Lemma sim_inv_same d s s' :
  sim_inv d s → same_records s s' →
  (∀ ns n, sim_rwMap s' !! ns = Some n → no_sep ns) → sim_inv d s'.
Proof.
  intros [? Hr Hw] [Er Ew] Hns. split; [done| |]; intros p x.
  - rewrite Er. apply Hr.
  - rewrite Ew. apply Hw.
Qed.

(** ** One operation of the simulator *)

(** [GetState] returns the value under the simulator's own writes, and records
    what it takes from the database. *)
Lemma wp_GetState ns key (tm : LockBasedTxMgr D) s :
  no_sep ns → sim_inv (tm_db tm) s → sim_done s = false →
  wp (GetState ns key tm) (λ r s', sim_inv (tm_db tm) s' ∧ sim_done s' = false
    ∧ (∀ p, writes_of s' p = writes_of s p)
    ∧ (∀ p c, reads_of s p = Some c → reads_of s' p = Some c)
    ∧ (∀ v, r = Some v → v = overlay s (vals (tm_db tm)) (ns, key)
         ∧ (writes_of s (ns, key) = None → ∃ c, reads_of s' (ns, key) = Some c ∧ rc_cachedValue c = v))
    ∧ (r = None → getCommittedValueAndVersion ns key (tm_db tm) = None)) s.
Proof.
  intros Hns Hinv Hd. unfold GetState. apply wp_bind, wp_gets. rewrite Hd.
  apply wp_bind, wp_lift; [done|]. intros _ _. apply wp_bind, wp_getOrCreateNsRWHolder.
  intros n s1 Hn Hd1 [Er Ew] Hdom. rewrite Hd in Hd1.
  assert (sim_inv (tm_db tm) s1) as Hinv1.
  { eapply sim_inv_same; [done|by split|]. intros ns' n' [->|Hn']%Hdom; [done|]. by eapply si_ns. }
  assert (writeMap n !! key = writes_of s (ns, key)) as Hw by (rewrite <-Ew; unfold writes_of; simpl; by rewrite Hn).
  assert (readMap n !! key = reads_of s (ns, key)) as Hr by (rewrite <-Er; unfold reads_of; simpl; by rewrite Hn).
  rewrite Hw. unfold overlay. destruct (writes_of s (ns, key)) as [w|] eqn:Ew'.
  { apply wp_ret. split_and!; try done; [intros p c; by rewrite Er|]. by intros v [= <-]. }
  rewrite Hr. destruct (reads_of s (ns, key)) as [c|] eqn:Er'.
  { apply wp_ret. destruct (si_reads _ _ Hinv _ _ Er') as [_ Hc].
    split_and!; try done; [intros p c'; by rewrite Er|]. intros v [= <-]. split; [done|].
    intros _. exists c. by rewrite Er. }
  destruct (getCommittedValueAndVersion ns key (tm_db tm)) as [[value version]|] eqn:Eg.
  - apply getCommitted_committed in Eg. apply wp_bind, wp_modify, wp_ret. simpl.
    assert (∀ p, reads_of (mkSim (sim_done s1) (alter (λ n, mkNsRWs (<[key :=
      mkReadCache (NewKVRead key version) value]> (readMap n)) (writeMap n)) ns (sim_rwMap s1))) p
      = if decide (p = (ns, key)) then Some (mkReadCache (NewKVRead key version) value) else reads_of s p) as HR.
    { intros p. rewrite (reads_of_put_read _ _ _ _ _ _ Hn). by rewrite Er. }
    unfold put_read. split_and!.
    + split.
      * simpl. intros ns' n' [x Hx]%alter_ns. by eapply si_ns.
      * intros p c. rewrite HR. case_decide as Hp; [|by apply (si_reads _ _ Hinv)].
        intros [= <-]. subst p. simpl. unfold NewKVRead, vals, val, ver. simpl. by rewrite <-Eg.
      * intros p w. rewrite writes_of_put_read. apply (si_writes _ _ Hinv1).
    + done.
    + intros p. rewrite writes_of_put_read. apply Ew.
    + intros p c Hc. rewrite HR. case_decide; [congruence|done].
    + intros v [= <-]. unfold vals, val. simpl. rewrite <-Eg. split; [done|]. intros _.
      eexists. rewrite HR, decide_True by done. done.
    + done.
  - apply wp_ret. split_and!; try done. intros p c. by rewrite Er.
Qed.

Lemma wp_SetState ns key v d s :
  no_sep ns → sim_inv d s → sim_done s = false →
  wp (SetState ns key v) (λ _ s', sim_inv d s' ∧ sim_done s' = false
    ∧ (∀ p, reads_of s' p = reads_of s p)
    ∧ ∀ st p, overlay s' st p = kv_set (ns, key) v (overlay s st) p) s.
Proof.
  intros Hns Hinv Hd. unfold SetState. apply wp_bind, wp_gets. rewrite Hd.
  apply wp_bind, wp_lift; [done|]. intros _ _. apply wp_bind, wp_getOrCreateNsRWHolder.
  intros n s1 Hn Hd1 [Er Ew] Hdom. rewrite Hd in Hd1.
  assert (∀ w, kw_Key w = key → kw_IsDelete w = bool_decide (v = None) → kw_Value w = v →
    wp (put_write ns key w) (λ _ s', sim_inv d s' ∧ sim_done s' = false
      ∧ (∀ p, reads_of s' p = reads_of s p)
      ∧ ∀ st p, overlay s' st p = kv_set (ns, key) v (overlay s st) p) s1) as Hput.
  { intros w Hk Hdel Hv. unfold put_write. apply wp_modify.
    assert (∀ p, writes_of (mkSim (sim_done s1) (alter (λ n, mkNsRWs (readMap n)
      (<[key := w]> (writeMap n))) ns (sim_rwMap s1))) p
      = if decide (p = (ns, key)) then Some w else writes_of s p) as HW.
    { intros p. rewrite (writes_of_put_write _ _ _ _ _ _ Hn). by rewrite Ew. }
    split_and!; [split| | |]; simpl.
    - intros ns' n' [x Hx]%alter_ns. destruct (Hdom _ _ Hx) as [->|]; [done|]. by eapply si_ns.
    - intros p c. rewrite reads_of_put_write, Er. apply (si_reads _ _ Hinv).
    - intros p w'. rewrite HW. case_decide as Hp; [|by apply (si_writes _ _ Hinv)].
      intros [= <-]. subst p. simpl. by rewrite Hv.
    - done.
    - intros p. rewrite reads_of_put_write. apply Er.
    - intros st p. unfold overlay at 1, kv_set. rewrite HW. by case_decide. }
  destruct (writeMap n !! key) as [w|] eqn:E; apply Hput; try done.
  simpl. eapply (proj1 (si_writes _ _ Hinv (ns, key) w _)).
  Unshelve. rewrite <-Ew. unfold writes_of. simpl. by rewrite Hn.
Qed.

***

_Work instruction_
Give the count of lines in the data that contain the word "then", and write nothing besides it.

_Task solution_
2